Political negotiations to get aid into Gaza have yielded results but much more is needed, including humanitarian ceasefires to ensure safe delivery of food, fuel and other essentials, senior UN officials said on Friday in a briefing to Member States in New York.
Their humanitarian update opened with a moment of silence for all those who have lost their lives since the start of the conflict on 7 October, and for the 240 Israeli men, women and children still being held hostage by Hamas.
“What we’ve seen unfold over the last 26 days in Israel and in the Occupied Territories is nothing short of what I think I would call a blight on our collective conscience,” said UN Humanitarian Coordinator Martin Griffiths, fresh from the region. “All of us, we are all somehow involved in this.”
Death and displacement
Mr. Griffiths recalled that 1,400 Israelis have been killed and nearly 9,000 Palestinians, though the true number will only be known after the rubble is cleared in Gaza. The desolation there reminded him of the early days of the Syrian war “where we saw towns like Homs razed to the ground”.

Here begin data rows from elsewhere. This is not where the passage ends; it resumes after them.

Lemma queued_inv t n n' : links t n n' -> queued t n' [] -> driver_inv (chainstate n) t -> linked (index n) t -> best_header n ->
  have_data (index n') -> arrival_inv t n'.
Proof.
  intros K Q D Ht Hb Hd; split; try apply Q; [| exact Hd |].
  - apply (links_inv t n); auto; apply Q.
  - apply (best_header_place_eq n); auto; apply K.
Qed.

(** The counts of linked blocks do not depend on blocks that are not linked. *)
Lemma txs_up_linked m m' : tree_ok m -> (forall q, linked m q -> m' !! q = m !! q) ->
  forall fuel q, linked m q -> txs_up m' fuel q = txs_up m fuel q.
Proof.
  intros Hm Hk; induction fuel as [| fuel IH]; intros q Hq; [reflexivity |]; cbn [txs_up]; rewrite (Hk q Hq).
  destruct Hq as (b & Hq & Hn); rewrite Hq; destruct (pprev b) as [r |] eqn:Er; [| reflexivity].
  destruct (parent m q b r Hm Hq Er) as (c & Hc & _); rewrite IH; [reflexivity |]; exists c; split; [exact Hc | apply (to_linked m Hm q b r c); auto].
Qed.

Lemma chain_txs_linked m m' q : tree_ok m -> (forall q, linked m q -> m' !! q = m !! q) -> linked m q -> chain_txs m' q = chain_txs m q.
Proof.
  intros Hm Hk Hq; unfold chain_txs; rewrite (Hk q Hq); destruct (m !! q); [now apply txs_up_linked | reflexivity].
Qed.

Lemma bit_set x y k : Z.testbit y k = true -> Z.testbit (Z.lor x y) k = true.
Proof. intros E; now rewrite Z.lor_spec, E, orb_true_r. Qed.

Lemma received_entry_ok b txs :
  exists s, received_entry b txs = Ok (set_nStatus (set_counts b txs 0 (nSequenceId b)) s) /\ Z.testbit s 3 = true.
Proof.
  unfold received_entry, RaiseValidity; cbn [assert_ mbind res_bind].
  change (Z.land BLOCK_VALID_TRANSACTIONS (Z.lnot BLOCK_VALID_MASK) =? 0) with true; cbn [assert_ mbind res_bind].
  case_goal; cbn [mbind res_bind]; [| case_goal; cbn [mbind res_bind]]; eexists; (split; [reflexivity |]); cbn [nStatus set_nStatus set_counts].
  - now apply bit_set.
  - now rewrite Z.lor_spec, Z.land_spec, bit_set.
  - now apply bit_set.
Qed.

Lemma has_data_bit b : has_status b BLOCK_HAVE_DATA = Z.testbit (nStatus b) 3.
Proof.
  unfold has_status; change BLOCK_HAVE_DATA with (2 ^ 3); destruct (Z.eqb_spec (Z.land (nStatus b) (2 ^ 3)) 0) as [E | E]; cbn [negb].
  - apply (f_equal (fun z => Z.testbit z 3)) in E; rewrite Z.land_spec, Z.bits_0 in E; cbn in E; now rewrite andb_true_r in E.
  - destruct (Z.testbit (nStatus b) 3) eqn:Et; [reflexivity |]; destruct E; apply Z.bits_inj'; intros k Hk.
    rewrite Z.land_spec, Z.bits_0, Z.pow2_bits_eqb by lia; destruct (Z.eqb_spec 3 k) as [<- |]; [now rewrite Et | apply andb_false_r].
Qed.

Section Received.
Context (m : index_map) (Hm : tree_ok m) (w : list (ptr * ptr)) (L : link_inv m w []).
Context (p : ptr) (b : CBlockIndex) (Hp : m !! p = Some b) (Hnew : nTx b = 0) (txs : Z) (Htxs : 0 < txs) (s : Z).
(* ===== verification/ChainLive.v ===== *)
(** * ActivateBestChain returns

    The driver's loops end, and no assertion or null pointer stops them: every
    round of ActivateBestChain activates the block it aimed at, or leaves a tip
    with more work, or marks a block as failed that was not.  When it succeeds,
    no candidate but the tip is left. *)
From stdpp Require Import gmap strings.
From S2P Require Import Prelude BlockIndex BlockIndexSpec Chain ArithUint256 ArithUint256Spec Pow PowSpec TxCheck.
From S2P Require Import ChainState ChainTree ChainStateSpec MostWork.

(** ** What is relied on *)

(** Connecting and disconnecting give an answer, a rejection is not blamed on
    corrupt data, the best trees are readable, and flushing returns. *)
Class CoinsDriverLive (V B U C : Type) `{CoinsDriverOk V B U C} : Prop := {
  connect_live m v p b q bq block c :
    tree_ok m -> m !! p = Some b -> pprev b = Some q -> m !! q = Some bq -> represents v c (blockHash bq) ->
    ReadBlockFromDisk p = Some block ->
    match connect_view m v p block with Exn _ | Err (Rejected _ true) => False | _ => True end;
  disconnect_live m v p b q bq block c u :
    tree_ok m -> m !! p = Some b -> pprev b = Some q -> m !! q = Some bq -> represents v c (blockHash b) ->
    ReadBlockFromDisk p = Some block ->
    match disconnect_view m v p block u with Exn _ => False | _ => True end;
  trees_live v c h : represents v c h -> is_Some (read_trees v);
  flush_live v c h : represents v c h -> match FlushStateToDisk v with Exn _ => False | _ => True end;
}.

(** ** Paths *)

(** The blocks [ps] are connected one on the other, the first on [f]. *)
Fixpoint chain_path (m : index_map) (f : ptr) (ps : list ptr) : Prop :=
  match ps with
  | [] => True
  | p :: ps => (exists b, m !! p = Some b /\ pprev b = Some f) /\ chain_path m p ps
  end.
Definition unescape (e : ascii) : option ascii :=
  let n := nat_of_ascii e in
  if (n =? 34)%nat then Some dquote
  else if (n =? 92)%nat then Some backslash
  else if (n =? 47)%nat then Some "/"%char
  else if (n =? 98)%nat then Some (ascii_of_nat 8)
  else if (n =? 102)%nat then Some (ascii_of_nat 12)
  else if (n =? 110)%nat then Some (ascii_of_nat 10)
  else if (n =? 114)%nat then Some (ascii_of_nat 13)
  else if (n =? 116)%nat then Some (ascii_of_nat 9)
  else None.

Definition consFst (c : ascii) (r : option (string * string)) : option (string * string) :=
  match r with
  | Some (body, rest) => Some (String c body, rest)
  | None => None
  end.

(** The characters of a string literal after its opening quote. *)
Fixpoint readString (s : string) : option (string * string) :=
  match s with
  | EmptyString => None
  | String c rest =>
      if Ascii.eqb c dquote then Some (EmptyString, rest)
      else if Ascii.eqb c backslash then
        match rest with
        | String e rest1 =>
            if Ascii.eqb e "u"%char then
              match rest1 with
              | String h1 (String h2 (String h3 (String h4 rest2))) =>
                  match hexValue h1, hexValue h2, hexValue h3, hexValue h4 with
                  | Some 0%nat, Some 0%nat, Some a, Some b =>
                      consFst (ascii_of_nat (16 * a + b)) (readString rest2)
                  | _, _, _, _ => None
                  end
              | _ => None
              end
            else
              match unescape e with
              | Some c' => consFst c' (readString rest1)
              | None => None
              end
        | EmptyString => None
        end
      else if (nat_of_ascii c <? 32)%nat then None
      else consFst c (readString rest)
  end.

(** A run of digits: its value continuing [acc], its length, the rest. *)
Fixpoint readDigits (s : string) (acc : Z) (count : nat) : Z * nat * string :=
  match s with
  | String c rest =>
      match digitValue c with
      | Some v => readDigits rest (10 * acc + v)%Z (S count)
      | None => (acc, count, s)
      end
  | EmptyString => (acc, count, s)
  end.
(** * OpenX2Argoverse: road-network documents to map artifacts

    A shallow embedding of the conversion scripts

      - [xodr2npy_area&image2city.py]        (module [Area])
      - [xodr2npy_area&image2city_multi.py]  (module [AreaMulti])
      - [xodr2npy_hight.py]                  (module [Hight])
      - [xodr2npy_hight_multi.py]            (module [HightMulti])
      - [xodr2npy_bbox.py]                   (module [BBox])
      - [xodr2xml&pyn_lanid.py]              (module [Lanid])
      - [xodr2xml&pyn_lanid_multi.py]        (module [LanidMulti])

    Python floats are modelled by exact rationals ([Q]); [float('inf')] and
    [float('-inf')], which only occur as the initial values of the running
    bounds, are modelled by [None].  [np.cos] and [np.sin] are numpy library
    functions: every module takes them as section variables [cos], [sin]. *)

From Stdlib Require Import QArith Qminmax Qround Qabs ZArith List String Bool Lia Lqa.
Import ListNotations.
Open Scope Q_scope.

(* ------------------------------------------------------------------ *)
(** ** Python and numpy primitives *)

Module Py.

(** [int(x)] on a float: truncation toward zero. *)
Definition int (q : Q) : Z := Z.quot (Qnum q) (Zpos (Qden q)).

(** [np.ceil(x)] followed by [int]. *)
Definition ceil (q : Q) : Z := Qceiling q.

(** [range(n)]: [0, 1, ..., n-1]; empty when [n <= 0]. *)
Definition range (n : Z) : list Z := map Z.of_nat (seq 0 (Z.to_nat n)).

(** [np.arange(start, stop, step)]: [ceil((stop - start) / step)] values
    [start + k * step]. *)
Definition arange (start stop step : Q) : list Q :=
  map (fun k => start + inject_Z k * step)
      (range (Qceiling ((stop - start) / step))).

(** [abs(x)]. *)
Definition abs (q : Q) : Q := Qabs q.

(** [min(m, a, b)] where the running value [m] starts at [float('inf')],
    written [None]. *)
Definition min3 (m : option Q) (a b : Q) : option Q :=
  match m with
  | None => Some (Qmin a b)
  | Some v => Some (Qmin (Qmin v a) b)
  end.

(** [max(m, a, b)] where the running value [m] starts at [float('-inf')],
    written [None]. *)
Definition max3 (m : option Q) (a b : Q) : option Q :=
  match m with
  | None => Some (Qmax a b)
  | Some v => Some (Qmax (Qmax v a) b)
  end.

(** [m -= w] and [m += w] on a running bound: an infinity stays one. *)
Definition sub (m : option Q) (w : Q) : option Q := option_map (fun v => v - w) m.
Definition add (m : option Q) (w : Q) : option Q := option_map (fun v => v + w) m.

(** [min(a, b)] and [max(a, b)] for the global bounds of a batch. *)
Definition min2 (m : option Q) (a : Q) : option Q :=
  match m with None => Some a | Some v => Some (Qmin v a) end.
Definition max2 (m : option Q) (a : Q) : option Q :=
  match m with None => Some a | Some v => Some (Qmax v a) end.

End Py.

(* ------------------------------------------------------------------ *)
(** ** The parsed road-network document *)

(** A [<geometry>] element: attributes [x], [y], [hdg], [length] (the last two
    default to 0 in the scripts) and the attribute [a] of its first
    [<elevation>] descendant, when there is one. *)
Record geometry := mkGeometry {
  g_x : Q;
  g_y : Q;
  g_hdg : Q;
  g_length : Q;
  g_elevation : option Q
}.

(** A [<lane>] element: its [type], [width], [l_neighbor_id] and
    [r_neighbor_id] attributes, the attribute [a] of its first [<width>]
    descendant (0 when the element has no [a]) and the [left] and [right]
    attributes of its [<neighbors>] child. *)
Record lane := mkLane {
  lane_type : option string;
  lane_width_attr : option string;
  lane_width_a : option Q;
  lane_l_neighbor_id : option string;
  lane_r_neighbor_id : option string;
  lane_neighbors : option (option string * option string)
}.

(** A [<laneSection>] element: the attribute [a] of its first [<laneOffset>]
    descendant and its [<lane>] descendants in document order. *)
Record laneSection := mkLaneSection {
  ls_laneOffset_a : option Q;
  ls_lanes : list lane
}.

More than 1.5 million people are now displaced and nearly 600,000 are crowded in shelters run by the UN agency that assists Palestine refugees, UNRWA, which has lost 72 staff members. He believed this marked the highest loss ever of UN staff in conflict.
Not enough trucks
He told ambassadors that “intense humanitarian negotiations day and night” between Israel, Egypt, the United States and the UN have produced results.

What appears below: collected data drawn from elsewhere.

(** * Comprehensive Stock Check: the scoring engine of [app.py]

    A shallow embedding of the deterministic part of [app.py] (the
    Alpha Vantage extractor and scorer, the Yahoo scorer, the growth
    calculator, the key-bar detector, the provider selection and the
    score aggregation), and the properties of the specification that were
    checked against it.

    Conventions of the embedding.
    - Python numbers are exact rationals ([Q]); a NumPy cell is a [num],
      a rational or [NaN].  Rounding of binary floating point is not
      modelled: every threshold is compared exactly.
    - Python's [None] is [None]; a list of [float | None] is a
      [list (option _)].
    - A [dict] with string keys (a JSON object, a quarterly report, the
      rows of a statement table, the columns of a price frame) is a
      [gmap string _].
    - An uncaught exception is the [None] of an [option] result; a
      [try/except: pass] block falls back to the value the scores had
      when the block was entered.
    - Mutable [DataFrame]s live in a store indexed by references, so that
      [df.copy()] and column assignment are visible as store updates. *)

From Stdlib Require Import QArith Qabs Qminmax Lqa.
From stdpp Require Import gmap strings list fin_maps.

Local Open Scope Q_scope.

(** ** Numbers *)

Module Num.

(** Python's [x > y], [x >= y] and [x != y] on exact numbers. *)
Definition gtb (x y : Q) : bool := negb (Qle_bool x y).
Definition geb (x y : Q) : bool := Qle_bool y x.
Definition neb (x y : Q) : bool := negb (Qeq_bool x y).

(** A NumPy [float64] cell: a number or [NaN]. *)
Inductive num : Type :=
| NaN : num
| Fin (q : Q) : num.

(** [pd.isna] *)
Definition isna (x : num) : bool :=
  match x with NaN => true | Fin _ => false end.

Definition lift2 (f : Q -> Q -> Q) (x y : num) : num :=
  match x, y with
  | Fin a, Fin b => Fin (f a b)
  | _, _ => NaN
  end.

Definition sub : num -> num -> num := lift2 Qminus.
Definition add : num -> num -> num := lift2 Qplus.
Definition mul : num -> num -> num := lift2 Qmult.

(** Every division of the scorer is guarded by [!= 0]; a zero divisor,
    which NumPy turns into an infinity or a NaN, is given [NaN]. *)
Definition div (x y : num) : num :=
  match x, y with
  | Fin a, Fin b => if Qeq_bool b 0 then NaN else Fin (a / b)
  | _, _ => NaN
  end.

Definition abs (x : num) : num :=
  match x with NaN => NaN | Fin a => Fin (Qabs a) end.

(** Comparisons with [NaN] are false, except [!=], which is true. *)
Definition gt (x y : num) : bool :=
  match x, y with Fin a, Fin b => gtb a b | _, _ => false end.
Definition ge (x y : num) : bool :=
  match x, y with Fin a, Fin b => geb a b | _, _ => false end.
Definition ne (x y : num) : bool :=
  match x, y with Fin a, Fin b => neb a b | _, _ => true end.
Definition lt (x y : num) : bool := gt y x.
Definition le (x y : num) : bool := ge y x.

Definition of_Z (z : Z) : num := Fin (inject_Z z).

End Num.

Import Num.

Notation "0.5" := (1 # 2) : Q_scope.

(** ** Growth/acceleration calculator (primary path) *)

(** One of the four unrolled blocks of [check_growth_acceleration]:
    [len(values) > i+4 and values[i+4] != 0 and not pd.isna(values[i])
     and not pd.isna(values[i+4])]. *)
Definition yoy_block (values : list num) (i : nat) : option num :=
  match values !! i, values !! (i + 4)%nat with
  | Some cur, Some base =>
      if ne base (Fin 0) && negb (isna cur) && negb (isna base)
      then Some (mul (div (sub cur base) (abs base)) (Fin 100))
      else None
  | _, _ => None
  end.

(** [check_growth_acceleration(values)]: the acceleration flag and the
    list of growth rates. *)
Definition check_growth_acceleration (values : list num)
  : bool * list (option num) :=
  if (length values <? 5)%nat then (false, [])
  else
    let growth_rates :=
      [yoy_block values 0; yoy_block values 1;
       yoy_block values 2; yoy_block values 3] in
    match growth_rates !! 0%nat, growth_rates !! 1%nat with
    | Some (Some g0), Some (Some g1) => (gt g0 g1, growth_rates)
    | _, _ => (false, growth_rates)
    end.

(** ** Fundamental scorer, primary (Yahoo) path *)

Record scores : Type := Scores {
  sales_growth : Q;
  gross_margin : Q;
  earnings : Q;
  rule_of_40 : Q;
  roe : Q
}.

(** The initial [scores] dictionary. *)
Definition no_scores : scores := Scores 0 0 0 0 0.

(** [sum(fund_scores.values())] *)
Definition sum_scores (s : scores) : Q :=
  sales_growth s + gross_margin s + earnings s + rule_of_40 s + roe s.

(** What the primary provider returns: the rows of the quarterly income
    statement and balance sheet by line item (most recent quarter first)
    and the company-info map. *)
Record fund_data : Type := FundData {
  income : gmap string (list num);
  balance : gmap string (list num);
  info : gmap string num
}.

(** Python's [xs[0]] inside a [try]: [None] stands for the IndexError. *)
Definition first {A} (xs : list A) : option A := xs !! 0%nat.

Module Yahoo.

(** Block 1, sales growth: the score and [details['sales_growth']]. *)
Definition sales_block (inc : gmap string (list num))
  : Q * list (option num) :=
  match inc !! "Total Revenue" with
  | Some row =>
      let revenue := take 8 row in
      let '(is_accelerating, growth_rates) :=
        check_growth_acceleration revenue in
      let latest_yoy := default None (first growth_rates) in
      let score :=
        match latest_yoy with
        | Some y =>
            if gt y (Fin 30) then 1
            else (if is_accelerating then 0.5 else 0)
                 + (if gt y (Fin 15) then 0.5 else 0)
        | None => 0
        end in
      (score, take 4 growth_rates)
  | None => (0, [])
  end.

(** [gross_margin_values] of block 2. *)
Definition gross_margin_values (inc : gmap string (list num))
  : list (option num) :=
  match inc !! "Gross Profit", inc !! "Total Revenue" with
  | Some gp_row, Some rev_row =>
      let gross_profit := take 4 gp_row in
      let revenue := take 4 rev_row in
      if (length revenue =? length gross_profit)%nat then
        zip_with (fun r g =>
                    if ne r (Fin 0) then Some (mul (div g r) (Fin 100))
                    else None)
                 revenue gross_profit
      else []
  | _, _ => []
  end.

(** The scoring rule of block 2. *)
Definition margin_rule (latest_margin prev_margin : option num) : Q :=
  match latest_margin with
  | Some latest =>
      (match prev_margin with
       | Some prev => if gt latest prev then 0.5 else 0
       | None => 0
       end)
      + (if gt latest (Fin 40) then 0.5 else 0)
  | None => 0
  end.

(** Block 2, gross margin. *)
Definition margin_block (inc : gmap string (list num)) : Q :=
  match gross_margin_values inc with
  | latest_margin :: prev_margin :: _ =>
      margin_rule latest_margin prev_margin
  | _ => 0
  end.

(** Block 3, earnings growth. *)
Definition earnings_block (inc : gmap string (list num))
  : Q * list (option num) :=
  match inc !! "Net Income" with
  | Some row =>
      let earnings := take 8 row in
      let '(is_accelerating, growth_rates) :=
        check_growth_acceleration earnings in
      let latest_yoy := default None (first growth_rates) in
      let score :=
        match latest_yoy with
        | Some y =>
            (if is_accelerating then 0.5 else 0)
            + (if gt y (Fin 20) then 0.5 else 0)
        | None => 0
        end in
      (score, take 4 growth_rates)
  | None => (0, [])
  end.

(** Block 4: [revenue_growth], from [values[:2]]. *)
Definition revenue_growth (inc : gmap string (list num)) : option num :=
  match inc !! "Total Revenue" with
  | Some row =>
      match take 2 row with
      | [r0; r1] =>
          if ne r1 (Fin 0)
          then Some (mul (div (sub r0 r1) (abs r1)) (Fin 100))
          else None
      | _ => None
      end
  | None => None
  end.

(** Block 4: [profit_margin_pct]; the outer [None] is the IndexError
    of [.values[0]] on a row without columns. *)
Definition profit_margin_pct (inc : gmap string (list num))
  : option (option num) :=
  let margin_of (row rev_row : list num) :=
    top ← first row;
    revenue ← first rev_row;
    Some (if ne revenue (Fin 0)
          then Some (mul (div top revenue) (Fin 100)) else None) in
  match inc !! "Gross Profit", inc !! "EBITDA", inc !! "Total Revenue" with
  | Some gp_row, _, Some rev_row => margin_of gp_row rev_row
  | None, Some ebitda_row, Some rev_row => margin_of ebitda_row rev_row
  | _, _, _ => Some None
  end.

(** Block 4, Rule of 40. *)
Definition rule_of_40_block (inc : gmap string (list num)) : Q :=
  match profit_margin_pct inc with
  | Some margin =>
      match revenue_growth inc, margin with
      | Some g, Some m => if ge (add g m) (Fin 40) then 1 else 0
      | _, _ => 0
      end
  | None => 0
  end.

(** Block 5: the derived per-quarter annualised ROE values. *)
Definition roe_quarters (inc bal : gmap string (list num))
  : list (option num) :=
  match inc !! "Net Income", bal !! "Stockholders Equity" with
  | Some ni_row, Some eq_row =>
      zip_with (fun ni eq =>
                  if ne eq (Fin 0) && negb (isna ni) && negb (isna eq)
                  then Some (mul (div (mul ni (Fin 4)) eq) (Fin 100))
                  else None)
               (take 4 ni_row) (take 4 eq_row)
  | _, _ => []
  end.

(** Block 5, return on equity. *)
Definition roe_block (d : fund_data) : Q :=
  match info d !! "returnOnEquity" with
  | Some r =>
      let roe_pct := mul r (Fin 100) in
      if ge roe_pct (Fin 15) then 1 else 0
  | None =>
      match roe_quarters (income d) (balance d) with
      | Some q0 :: _ => if ge q0 (Fin 15) then 1 else 0
      | _ => 0
      end
  end.

(** [calculate_fundamental_scores(fund_data)], the scores. *)
Definition calculate_fundamental_scores (fd : option fund_data) : scores :=
  match fd with
  | None => no_scores
  | Some d =>
      {| sales_growth := fst (sales_block (income d));
         gross_margin := margin_block (income d);
         earnings := fst (earnings_block (income d));
         rule_of_40 := rule_of_40_block (income d);
         roe := roe_block d |}
  end.

End Yahoo.

(** ** Quarterly series extractor and scorer, secondary (Alpha Vantage) path *)

(** One element of [quarterlyReports]: field name to field text. *)
Abbreviation report := (gmap string string).

Record details : Type := Details {
  d_sales : list Z;
  d_earnings : list Z;
  d_gross_profit : list Z;
  d_sales_growth : list (option Q);
  d_gross_margin : list (option Q);
  d_earnings_growth : list (option Q)
}.

Definition no_details : details := Details [] [] [] [] [] [].

Section AlphaVantage.

(** Python's builtin [int] on a string; [None] is its ValueError. *)
Variable py_int : string -> option Z.

(** [int(x) if x and x != 'None' else 0], for [x = q.get(key)]. *)
Definition int_or_zero (x : option string) : option Z :=
  match x with
  | Some s =>
      if negb (String.eqb s "") && negb (String.eqb s "None")
      then py_int s else Some 0%Z
  | None => Some 0%Z
  end.

(** The extraction loop over [income_data[:8]], one metric. *)
Definition extract (key : string) (income_data : list report)
  : option (list Z) :=
  mapM (fun q : report => int_or_zero (q !! key)) (take 8 income_data).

So far, 329 trucks carrying aid have entered Gaza through the Rafah crossing with Egypt, which opened on 21 October, with 100 making the journey on Thursday alone. However, he said an average of 500 truckloads were needed prior to the conflict.
“These negotiations — detailed and important as they are – don’t do the business. We are not keeping up with the progress towards desolation, which is the story of Gaza these days,” he said.
Mr. Griffiths reiterated the obligation to respect humanitarian law, to release all hostages unconditionally, and to protect civilians and civilian infrastructure, which also includes humanitarian workers and their facilities.
“Civilians remain entitled to protection whether they stay or move, and they have the right to choose. And anyone who doesn’t evacuate mustn’t automatically be considered to support the adversary or target of an attack,” he insisted.
He said essential supplies must also be allowed into Gaza, including humanitarian relief and fuel. Relatedly, Mr. Griffiths reported that he had received news that more fuel will be delivered to the enclave.
“These negotiations must continue but they are not enough. We must have those pauses,” he said, referring to the call for a humanitarian ceasefire. “If we do not have pauses, we will not keep up with the needs of the people of Gaza and the Israelis also caught up in those areas of conflict.”
Braving airstrikes for bread
Meanwhile, the UN Humanitarian Coordinator in the region warned that the situation will only deteriorate if hostilities continue.
Lynn Hastings, Deputy Special Coordinator for the Middle East Peace Process, said four UNRWA shelters hosting nearly 20,0000 displaced people were hit on Thursday. At least 23 people were killed, and dozens injured.
She also spoke of the desperation in Gaza, where back-up generators essential for hospitals, water desalination plants and food production facilities “are one-by-one grinding to a halt”.
The health system is also overwhelmed amid severe shortages of supplies, water, electricity and personnel. To date, 14 out of 35 hospitals and 51 of 72 primary health clinics have shut down. Only one of the three water supply lines from Israel is operational.
“Access to food is becoming increasingly a concern. People are braving airstrikes to line up outside bakeries to obtain bread, a number of which have already been closed down due to lack of fuel,” she said.
Ease the suffering
While welcoming the agreement for aid delivery through the Rafah crossing, Ms. Hastings stressed the need to pick up the pace, noting that recent deliveries did not include fuel. Furthermore, additional crossings will be needed.
She also underlined the appeal for humanitarian ceasefires, saying they “will ease the epic human suffering and make humanitarian access easier and safer.”
Next week, humanitarians will issue an updated flash appeal for the Occupied Palestinian Territory. They estimate $1.2 billion will be required to meet the needs of the entire population of Gaza and 500,000 people in the West Bank through the end of the year.